The High Court has banned the boss of a company that offered investment opportunities in Brazilian social housing for 14 years after misleading his clients.
Anthony Jon Domingo Armstrong-Emery, who has links to Gibraltar, and his colleague, Charles Valentine Fraser-Macnamara, from Halesowen, West Midlands, were directors of Ecohouse Developments, according to the Insolvency Service.
Incorporated in May 2010, Ecohouse Developments offered investments in the construction of social housing in Brazil, under the “Mihna Casa, Mihna Vida” scheme.
Investors would typically pay £23,000 per unit and would expect to receive their capital plus a 20 per cent return 12 months later.
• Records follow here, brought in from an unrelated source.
(* ===== verification/MetricsSpec.v ===== *)
(** * What the handlers report (over Metrics)

    The log entries of one request, and what they make of the metrics and of the
    visit statistics. *)

From S2P Require Import Prelude GoStrings GoTime GoNet GoHTTP UserTable UserDB RateLimit Bypass Dns Config Proxy Connect Forward.
From S2P Require Import Downtime Password UserDBSpec ProxySafety ProxyOverDB Collector CollectorSpec Counter Metrics.

Open Scope list_scope.

Section logs.
Context {St : Type} {us : UserStore St} (w : Wiring) (network : Network).

Definition log_of (e : effect) : option Entry := match e with Log x => Some x | _ => None end.
Definition logs (l : list effect) : list Entry := omap log_of l.

(** [m] appends effects whose log entries satisfy [P]. *)
Definition logging {A} (m : ST (Handler St) A) (P : A -> list Entry -> Prop) : Prop :=
  forall h, exists new, trace (snd (m h)) = trace h ++ new /\ P (fst (m h)) (logs new).

Lemma logs_app l k : logs (l ++ k) = logs l ++ logs k.
Proof. unfold logs. by rewrite omap_app. Qed.

Lemma logging_silent {A} (m : ST (Handler St) A) (P : A -> list Entry -> Prop) :
  (forall h, trace (snd (m h)) = trace h) -> (forall a, P a []) -> logging m P.
Proof. intros Hm HP h. exists []. rewrite app_nil_r. split; [apply Hm|apply HP]. Qed.

Lemma logging_bind {A B} (m : ST (Handler St) A) (k : A -> ST (Handler St) B) P Q :
  logging m (fun _ l => l = []) -> (forall a, P a -> logging (k a) Q) -> (forall h, P (fst (m h))) -> logging (m ≫= k) Q.
Proof.
  intros Hm Hk HP h. destruct (Hm h) as (n1 & E1 & L1). specialize (HP h). unfold mbind, ST_bind.
  destruct (m h) as [a h1]. simpl in *. destruct (Hk a HP h1) as (n2 & E2 & L2). exists (n1 ++ n2).
  rewrite E2, E1, app_assoc. split; [done|]. by rewrite logs_app, L1.
Qed.

Lemma logging_then {A B} (m : ST (Handler St) A) (k : A -> ST (Handler St) B) Q :
  logging m (fun _ l => l = []) -> (forall a, logging (k a) Q) -> logging (m ≫= k) Q.
Proof. intros Hm Hk. by apply logging_bind with (P := fun _ => True). Qed.

Lemma logging_seq {B} (m : ST (Handler St) unit) (k : ST (Handler St) B) P (Q : B -> list Entry -> Prop) :
  logging m (fun _ l => P l) -> logging k (fun b l => forall l', P l' -> Q b (l' ++ l)) -> logging (m ≫= fun _ => k) Q.
Proof.
  intros Hm Hk h. destruct (Hm h) as (n1 & E1 & L1). unfold mbind, ST_bind. destruct (m h) as [a h1]. simpl in *.
  destruct (Hk h1) as (n2 & E2 & L2). exists (n1 ++ n2). rewrite E2, E1, app_assoc. split; [done|]. rewrite logs_app. by apply L2.
Qed.

Lemma logging_weaken {A} (m : ST (Handler St) A) (P Q : A -> list Entry -> Prop) :
  logging m P -> (forall a l, P a l -> Q a l) -> logging m Q.
Proof. intros Hm HPQ h. destruct (Hm h) as (new & E & H). exists new. auto. Qed.

Lemma logging_emit e : logging (emit e) (fun _ l => l = option_list (log_of e)).
Proof. intros h. exists [e]. split; [done|]. unfold logs. simpl. by destruct (log_of e). Qed.

Lemma logging_ret {A} (x : A) : logging (mret x) (fun _ l => l = []).
Proof. by apply logging_silent. Qed.

(** ** The shape of the log of one CONNECT *)

Definition plain (x : Entry) : Prop := e_Event x <> "open" /\ e_Event x <> "close" /\ e_Method x = http.MethodConnect.

Definition tunnel_log (l : list Entry) : Prop :=
  (exists x, l = [x] /\ plain x) \/
  (exists o c, l = [o; c] /\ e_Event o = "open" /\ e_Event c = "close" /\ e_Method c = http.MethodConnect /\
     e_Status o = 200 /\ e_Status c = 200 /\ e_Host o = e_Host c).

(** A pass-through entry in front of the tunnel it announces. *)
Definition connect_log (l : list Entry) : Prop :=
  tunnel_log l \/ exists p l', l = p :: l' /\ e_Event p = "mitm_passthrough" /\ e_Method p = http.MethodConnect /\
    Passthrough (e_Host p) = true /\ tunnel_log l'.

Lemma dial_silent_log resolver address :
  logging (dialWithBlockCheck w network resolver address) (fun _ l => l = []).
Proof.
  unfold dialWithBlockCheck. assert (forall a, logging (dial_address network a) (fun _ l => l = [])) as Hd.
  { intros a. apply logging_then; [apply logging_emit|]. intros _. destruct (DialContext network a); apply logging_ret. }
  destruct (net.SplitHostPort address) as [[host port]|]; [|done]. destruct (net.ParseIP host); [done|].
  destruct (LookupIPAddr _ _ _) as [[|ip ips]|msg].
  - apply logging_then; [apply logging_emit|]. intros _. apply logging_ret.
  - destruct (isDNSBlocked ip); (apply logging_then; [apply logging_emit|]); intros _; [apply logging_ret|done].
  - apply logging_then; [apply logging_emit|]. intros _. apply logging_ret.
Qed.

Lemma dial_event e : snd (classifyDialError e) <> "open"%string /\ snd (classifyDialError e) <> "close"%string.
Proof. unfold classifyDialError. repeat case_match; done. Qed.

Lemma one_entry x e : log_of e = Some x -> plain x -> logging (emit e) (fun _ => tunnel_log).
Proof. intros He Hx. eapply logging_weaken; [apply logging_emit|]. intros _ l ->. rewrite He. left. by exists x. Qed.

Ltac one_plain := eapply one_entry; [reflexivity|by repeat split].

Lemma connectTunnel_log env start ip host user :
  logging (connectTunnel w network env start ip host user) (fun _ => tunnel_log).
Proof.
  unfold connectTunnel. apply logging_then.
  { apply logging_silent; [intros h; apply ctxWithUserDNS_silent|done]. }
  intros resolver. destruct (acl_Allow w host); cbn [negb].
  - apply logging_then; [apply dial_silent_log|]. intros [address|e].
    + apply logging_then; [apply logging_emit|]. intros _. eapply logging_seq; [apply logging_emit|].
      apply logging_then; [apply logging_emit|]. intros _. eapply logging_weaken; [apply logging_emit|].
      intros _ l -> l' ->. right. by repeat eexists.
    + pose proof (dial_event e) as He. destruct (classifyDialError e) as [status event].
      apply logging_then; [apply logging_emit|]. intros _. eapply one_entry; [reflexivity|by split; [apply He|split; [apply He|]]].
  - apply logging_then; [apply logging_emit|]. intros _. one_plain.
Qed.

Lemma serveBlocked_log env start ip host user reason :
  logging (serveBlocked w network env start ip host user reason) (fun _ => connect_log).
Proof.
  assert (forall m : ST (Handler St) unit, logging m (fun _ => tunnel_log) -> logging m (fun _ => connect_log)) as Hw
    by (intros m Hm; apply (logging_weaken _ _ _ Hm); intros a l Hl; by left).
  unfold serveBlocked. destruct (negb _ || negb _).
  - apply Hw. apply logging_then; [apply logging_emit|]. intros _. one_plain.
  - destruct (Passthrough host) eqn:Ep.
    + eapply logging_seq; [apply logging_emit|]. eapply logging_weaken; [apply connectTunnel_log|].
      intros a l Hl l1 ->. right. by eexists _, l.
    + apply Hw. apply logging_then; [apply logging_emit|]. intros _. apply logging_then; [apply logging_emit|]. intros _.
      destruct (ce_page env); one_plain.
Qed.

Lemma connect_admitted_log env start now ip host user :
  logging (connect_admitted w network env start now ip host user) (fun _ => connect_log).
Proof.
  unfold connect_admitted. apply logging_then; [by apply logging_silent|]. intros _.
  apply logging_then; [by apply logging_silent|]. intros reason. destruct (negb _); [apply serveBlocked_log|].
  eapply logging_weaken; [apply connectTunnel_log|]. intros a l Hl. by left.
Qed.

Lemma handleConnect_log (r : http.Request) portUser env :
  ce_hijack env = Hijacked -> logging (handleConnect w network r portUser env) (fun _ => connect_log).
Proof.
  intros Hh. unfold handleConnect. rewrite Hh.
  assert (forall e, plain e -> logging (emit (Log e) : ST (Handler St) unit) (fun _ => connect_log)) as Hone
    by (intros e He; eapply logging_weaken; [by eapply one_entry|]; intros a l Hl; by left).
  apply logging_then; [apply logging_silent; [intros; apply limiter_Allow_silent|done]|]. intros allowed.
  destruct allowed; cbn [negb].
  - apply logging_then; [apply logging_silent; [intros; apply authenticate_silent|done]|]. intros a.
    eapply logging_seq with (P := connect_log); [|eapply logging_weaken; [apply logging_emit|]; intros _ l -> l'; by rewrite app_nil_r].
    destruct a as [user|e]; [apply connect_admitted_log|]. unfold connect_retry, connect_answer.
    apply logging_then; [apply logging_emit|]. intros _. destruct (ce_retry env) as [retry|].
    + apply logging_then; [apply logging_silent; [intros; apply check_user_silent|done]|]. intros [user|e'];
        [apply connect_admitted_log|]. apply logging_then; [by apply logging_silent|]. intros _.
      apply logging_then; [apply logging_emit|]. intros _. apply Hone. by repeat split.
    + apply logging_then; [by case_match; apply logging_silent|]. intros _. apply Hone. by repeat split.
  - apply logging_then; [apply logging_emit|]. intros _. apply logging_then; [apply logging_emit|]. intros _. apply Hone. by repeat split.
Qed.

(** ** What the observers make of it *)

Section reported.
Variable error_text : log_error -> string.
Variable userLabel : bool.
Variable ms : Entry -> Z.

(** The metrics calls for a list of entries. *)
Definition reported (l : list Entry) : list instrument_call := flat_map (fun e => Metrics_Observe error_text userLabel (ms e) e) l.

(** Summing a per-call value over one observed entry. *)
Definition calm (f : instrument_call -> Z) : Prop :=
  (forall r, f (BlockedInc r) = 0) /\ f AuthFailuresInc = 0 /\ (forall m d, f (DurationObserve m d) = 0).

Lemma observed_total f e :
  calm f -> e_Method e = http.MethodConnect -> e_Event e <> "open"%string ->
  total f (Metrics_Observe error_text userLabel (ms e) e) =
  (if (e_Event e =? "close")%string then f ActiveTunnelsDec else 0) + f (RequestsInc (request_labels userLabel e)).
Proof.
  intros (Hb & Ha & Hd) Hm He. unfold Metrics_Observe. rewrite (proj2 (String.eqb_neq _ _) He). rewrite !total_app.
  unfold throughput_calls. rewrite Hm. change (negb (http.MethodConnect =? http.MethodConnect)%string) with false.
  assert (total f (blocked_calls error_text e) = 0) as -> by (unfold blocked_calls; repeat case_match; simpl; rewrite ?Hb; done).
  destruct (_ && _), (0 <? ms e), (e_Event e =? "close")%string; simpl; rewrite ?Ha, ?Hd; lia.
Qed.

Lemma observed_open f e : e_Event e = "open"%string -> total f (Metrics_Observe error_text userLabel (ms e) e) = f ActiveTunnelsInc.
Proof. intros He. unfold Metrics_Observe. rewrite He. simpl. lia. Qed.

Lemma reported_cons f e l : total f (reported (e :: l)) = total f (Metrics_Observe error_text userLabel (ms e) e) + total f (reported l).
Proof. unfold reported. cbn [flat_map]. by rewrite total_app. Qed.

(** Counting the requests, the open tunnels and the bytes of a tunnel's log. *)
Lemma tunnel_log_reported l :
  tunnel_log l ->
  total requests_of (reported l) = 1 /\ total tunnels_of (reported l) = 0 /\
  total written_of (reported l) = 0 /\ total read_of (reported l) = 0 /\
  forall n, 0 <= total tunnels_of (reported (take n l)) <= 1.
Proof.
  assert (calm requests_of /\ calm tunnels_of /\ calm written_of /\ calm read_of) as (C1 & C2 & C3 & C4) by done.
  intros [(x & -> & Ho & Hc & Hm)|(o & c & -> & Ho & Hc & Hm & _)].
  - rewrite !reported_cons, !observed_total by done. rewrite (proj2 (String.eqb_neq _ _) Hc). repeat (split; [done|]).
    intros [|n]; cbn [take]; [done|]. rewrite take_nil, reported_cons, observed_total by done.
    by rewrite (proj2 (String.eqb_neq _ _) Hc).
  - assert (e_Event c <> "open"%string) as Hc' by (by rewrite Hc).
    rewrite !reported_cons, !(observed_open _ o Ho), !observed_total, Hc by done. repeat (split; [done|]).
    intros [|[|n]]; cbn [take]; [done|..]; rewrite ?take_nil, !reported_cons, (observed_open _ o Ho); [done|].
    rewrite observed_total, Hc by done. done.
Qed.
People were encouraged to invest by marketing literature and contracts that claimed Ecohouse owned the land the social housing was being built upon and the investment was secure. Investors were also told the exit strategy was backed by the government and Ecohouse was an approved supplier.
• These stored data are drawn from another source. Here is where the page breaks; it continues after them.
(* ===== verification/ClientIP.v ===== *)
(** * Whose request it is (pkg/admin/clientip.go)

    The address the admin login counts failures against. *)

From S2P Require Import Prelude GoStrings GoNet GoHTTP.

Open Scope list_scope.

Definition ipInAny (ip : net.IP) (nets : list net.IPNet) : bool := existsb (fun n => net.Contains n ip) nets.

(** The loop over the parts of X-Forwarded-For, from the right: [parts] is the
    list reversed. *)
Fixpoint rightmost_untrusted (parts : list string) (trustedProxies : list net.IPNet) : option string :=
  match parts with
  | [] => None
  | part :: rest =>
      let ipStr := strings.TrimSpace part in
      match net.ParseIP ipStr with
      | None => rightmost_untrusted rest trustedProxies
      | Some ip => if ipInAny ip trustedProxies then rightmost_untrusted rest trustedProxies else Some ipStr
      end
  end.

Definition peer_host (r : http.Request) : string :=
  match net.SplitHostPort (http.RemoteAddr r) with
  | Some (host, _) => host
  | None => http.RemoteAddr r
  end.

Definition clientIP (r : http.Request) (trustedProxies : list net.IPNet) : string :=
  let host := peer_host r in
  match net.ParseIP host with
  | None => host
  | Some peer =>
      if (length trustedProxies =? 0)%nat || negb (ipInAny peer trustedProxies) then host else
      let xff := http.Get (http.HeaderOf r) "X-Forwarded-For" in
      if (xff =? "")%string then host else
      default host (rightmost_untrusted (rev (strings.Split xff ",")) trustedProxies)
  end.

(** ** Lemmas *)

Lemma rightmost_app l k nets x :
  rightmost_untrusted l nets = Some x -> rightmost_untrusted (l ++ k) nets = Some x.
Proof. induction l as [|p l IH]; simpl; [done|]. intros H. repeat case_match; auto. Qed.

Lemma rightmost_inv l nets x :
  rightmost_untrusted l nets = Some x ->
  exists part ip, part ∈ l /\ x = strings.TrimSpace part /\ net.ParseIP x = Some ip /\ ipInAny ip nets = false.
Proof.
  induction l as [|p l IH]; simpl; [done|]. intros H.
  assert (rightmost_untrusted l nets = Some x -> exists part ip, part ∈ p :: l /\ x = strings.TrimSpace part /\
    net.ParseIP x = Some ip /\ ipInAny ip nets = false) as Hrest.
  { intros (part & ip & Hin & ?)%IH. exists part, ip. split; [|done]. apply elem_of_cons. by right. }
  destruct (net.ParseIP (strings.TrimSpace p)) as [ip|] eqn:E; [|auto].
  destruct (ipInAny ip nets) eqn:Ei; [auto|]. simplify_eq. exists p, ip. split; [apply elem_of_cons; by left|done].
Qed.

(** The request with another X-Forwarded-For value. *)
Definition with_xff (r : http.Request) (xff : string) : http.Request :=
  http.mkRequest (http.Method r) (http.Host r) (http.URL_Host r) (http.URL_Path r) (http.RequestURI r)
    (http.RemoteAddr r) (http.Set_ (http.HeaderOf r) "X-Forwarded-For" xff) (http.Cookies r) (http.Query r) (http.TLS r).

Lemma Get_with_xff r xff : http.Get (http.HeaderOf (with_xff r xff)) "X-Forwarded-For" = xff.
Proof. unfold http.Get, http.Values, with_xff, http.Set_. cbn [http.HeaderOf]. by rewrite lookup_insert_eq. Qed.

Lemma append_comma_not_empty s t : ((s +:+ String "," t) =? "")%string = false.
Proof. by destruct s. Qed.

(** [C23] X-Forwarded-For cannot be spoofed.  A peer that is not a trusted proxy is
    its own address whatever the header says; once the part of the header written
    by trusted proxies names an untrusted address, nothing a client puts in front
    of it matters; and an answer other than the peer itself is an address of the
    header outside the trusted nets. *)
Theorem clientIP_not_spoofable (r : http.Request) (nets : list net.IPNet) :
  ((forall ip, net.ParseIP (peer_host r) = Some ip -> ipInAny ip nets = false) ->
     forall xff, clientIP (with_xff r xff) nets = peer_host r) /\
  (forall spoofed tail, rightmost_untrusted (rev (strings.Split tail ",")) nets <> None ->
     clientIP (with_xff r (spoofed +:+ String "," tail)) nets = clientIP (with_xff r tail) nets) /\
  (clientIP r nets = peer_host r \/
   exists part ip, part ∈ strings.Split (http.Get (http.HeaderOf r) "X-Forwarded-For") "," /\
     clientIP r nets = strings.TrimSpace part /\
     net.ParseIP (clientIP r nets) = Some ip /\ ipInAny ip nets = false).
Proof.
  split; [|split].
  - intros H xff. unfold clientIP. change (peer_host (with_xff r xff)) with (peer_host r).
    destruct (net.ParseIP (peer_host r)) as [ip|]; [|done]. rewrite (H ip eq_refl). simpl. by rewrite orb_true_r.
  - intros spoofed tail Hn. unfold clientIP. rewrite !Get_with_xff, append_comma_not_empty.
    change (peer_host (with_xff r (spoofed +:+ String "," tail))) with (peer_host r).
    change (peer_host (with_xff r tail)) with (peer_host r). rewrite Split_app, rev_app_distr.
    destruct (rightmost_untrusted (rev (strings.Split tail ",")) nets) as [x|] eqn:E; [|done].
    rewrite (rightmost_app _ _ _ _ E). destruct (String.eqb_spec tail "") as [->|]; [by vm_compute in E|done].
  - unfold clientIP. destruct (net.ParseIP (peer_host r)); [|by left]. destruct (_ || _); [by left|].
    destruct (_ =? "")%string; [by left|]. destruct (rightmost_untrusted _ nets) as [x|] eqn:E; [|by left]. right. simpl.
    destruct (rightmost_inv _ _ _ E) as (part & ip & Hin & -> & Hp & Hi). exists part, ip. split; [|done].
    apply list_elem_of_In. apply in_rev. by apply list_elem_of_In.
Qed.

Lemma clientIP_not_spoofable_witness :
  let nets := [net.mkIPNet [10; 0; 0; 0] [255; 0; 0; 0]] in
  let r := http.mkRequest "POST" "h" "" "/api/login" "/api/login" "10.0.0.7:4711" ∅ [] [] false in
  clientIP (with_xff r "1.2.3.4, 198.51.100.9, 10.0.0.3") nets = "198.51.100.9" /\
  clientIP (with_xff r ("127.0.0.1" +:+ String "," " 198.51.100.9, 10.0.0.3")) nets =
    clientIP (with_xff r " 198.51.100.9, 10.0.0.3") nets.
Proof.
  cbn zeta. split; [by vm_compute|].
  apply (clientIP_not_spoofable (http.mkRequest "POST" "h" "" "/api/login" "/api/login" "10.0.0.7:4711" ∅ [] [] false)
    [net.mkIPNet [10; 0; 0; 0] [255; 0; 0; 0]]). by vm_compute.
Defined.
In May 2013, however, concerns about the company were posted online and by January 2015, Ecohouse Developments was placed into liquidation as it could not pay its debts, owing more than 350 investors around £21m.
The liquidation triggered an investigation by the Insolvency Service into the company and the conduct of the directors.
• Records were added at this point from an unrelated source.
(** [C18] Password guesses are bounded.  Within any stretch of time shorter than
    the windows, from any state and whatever the interleaving of attempts and
    cleanup, one client address gets at most the per-address limit of wrong
    guesses heard (one if the limit is not positive), and when the global ceiling
    is on, all addresses together get at most the ceiling. *)
Theorem password_guesses_are_bounded (t0 : Z) (l : list login_event) (a : api) :
  (forall ev, ev ∈ l -> t0 <= event_time ev /\ event_time ev - window (ap_loginLimiter a) < t0 /\
     event_time ev - gwindow (ap_globalFails a) < t0) ->
  (forall ip, wrong_guesses (fun ip' => (ip =? ip')%string) l a <= Z.max 1 (limit (ap_loginLimiter a))) /\
  (0 < RateLimit.max (ap_globalFails a) -> wrong_guesses (fun _ => true) l a <= RateLimit.max (ap_globalFails a)).
Proof.
  intros Hl.
  assert ((forall ip, 0 <= wrong_guesses (fun ip' => (ip =? ip')%string) l a /\
      (wrong_guesses (fun ip' => (ip =? ip')%string) l a = 0 \/
       ip_failures t0 ip a + wrong_guesses (fun ip' => (ip =? ip')%string) l a <= Z.max 1 (limit (ap_loginLimiter a)))) /\
    (0 < RateLimit.max (ap_globalFails a) -> wrong_guesses (fun _ => true) l a = 0 \/
       since t0 (times (ap_globalFails a)) + wrong_guesses (fun _ => true) l a <= RateLimit.max (ap_globalFails a))) as [H1 H2].
  { revert a Hl. induction l as [|ev l IH]; intros a Hl; [simpl; split; [split; [lia|by left]|by left]|].
    cbn [wrong_guesses]. destruct (Hl ev) as (Ht & Hw & Hg); [apply elem_of_cons; by left|].
    pose proof (run_login_step t0 ev a Ht Hw Hg) as Hs. destruct (run_login ev a) as [out a'].
    destruct Hs as (Hlim & Hout & Hglob). injection Hlim as E1 E2 E3 E4. destruct (IH a') as [IH1 IH2].
    { intros ev' Hin. rewrite E2, E4. apply Hl. apply elem_of_cons. by right. }
    rewrite E1 in IH1. rewrite E3 in IH2. destruct out as [[ip rp]|]; [destruct (rp_status rp =? 401)|]; cbn [andb].
    - destruct Hout as (Hc & Hlt & Hgl). split.
      + intros ip'. destruct (IH1 ip') as [Hn Hd]. rewrite Hc in Hd. rewrite andb_true_r.
        destruct (String.eqb_spec ip' ip) as [->|]; [|split; [lia|destruct Hd; [left; lia|right; lia]]].
        split; [lia|]. right. destruct Hd; lia.
      + intros Hm. destruct (Hgl Hm) as [Hg1 Hg2]. destruct (IH2 Hm) as [E|E]; right; lia.
    - split.
      + intros ip'. destruct (IH1 ip') as [Hn Hd]. rewrite Hout in Hd. rewrite andb_false_r. by rewrite Z.add_0_l.
      + intros Hm. rewrite (Hglob eq_refl) in IH2. rewrite Z.add_0_l. by apply IH2.
    - split.
      + intros ip'. destruct (IH1 ip') as [Hn Hd]. rewrite Hout in Hd. by rewrite Z.add_0_l.
      + intros Hm. rewrite (Hglob I) in IH2. rewrite Z.add_0_l. by apply IH2. }
  split.
  - intros ip. destruct (H1 ip) as [Hn [->|H]]; [lia|]. pose proof (since_nonneg t0 (default [] (counts (ap_loginLimiter a) !! ip))).
    unfold ip_failures in H. lia.
  - intros Hm. pose proof (since_nonneg t0 (times (ap_globalFails a))). destruct (H2 Hm); lia.
Qed.
End access.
While Fraser-Macnamara, a solicitor who has since been struck off, elected to provide a disqualification undertaking for nine years in January 2017 for his misconduct in running the company, Armstrong-Emery chose to dispute the allegations.
The High Court handed Armstrong-Emery a disqualification order on 15 March 2019. Armstrong-Emery is banned for 14 years from directly or indirectly becoming involved, without the permission of the court, in the promotion, formation or management of a company.
The High Court ruled there was no evidence to show Ecohouse owned the land or had the right to ensure that any land owned by a third party should be transferred to it, and that marketing materials were misleading and inaccurate.
The court also heard that the two directors had caused Ecohouse to maintain inadequate accounting records and did not deliver these to the liquidators.
As a result, the liquidators were unable to explain several substantial transactions, including payments to Armstrong-Emery worth more than £450,000, foreign payments totaling just over £11m, credit card payments worth over £1m, and payments to a connected company worth £2.8m.
Insolvency Service chief investigator Cheryl Lambert says: “Members of the public thought they were getting a great deal but were unfortunately tricked into investing into a company that provided false and misleading information.
“The evidence against the directors was substantial and while Armstrong-Emery thought he could evade our enquiries as he lived abroad, the court action is testament that we will take robust action against directors who disregard their obligations.”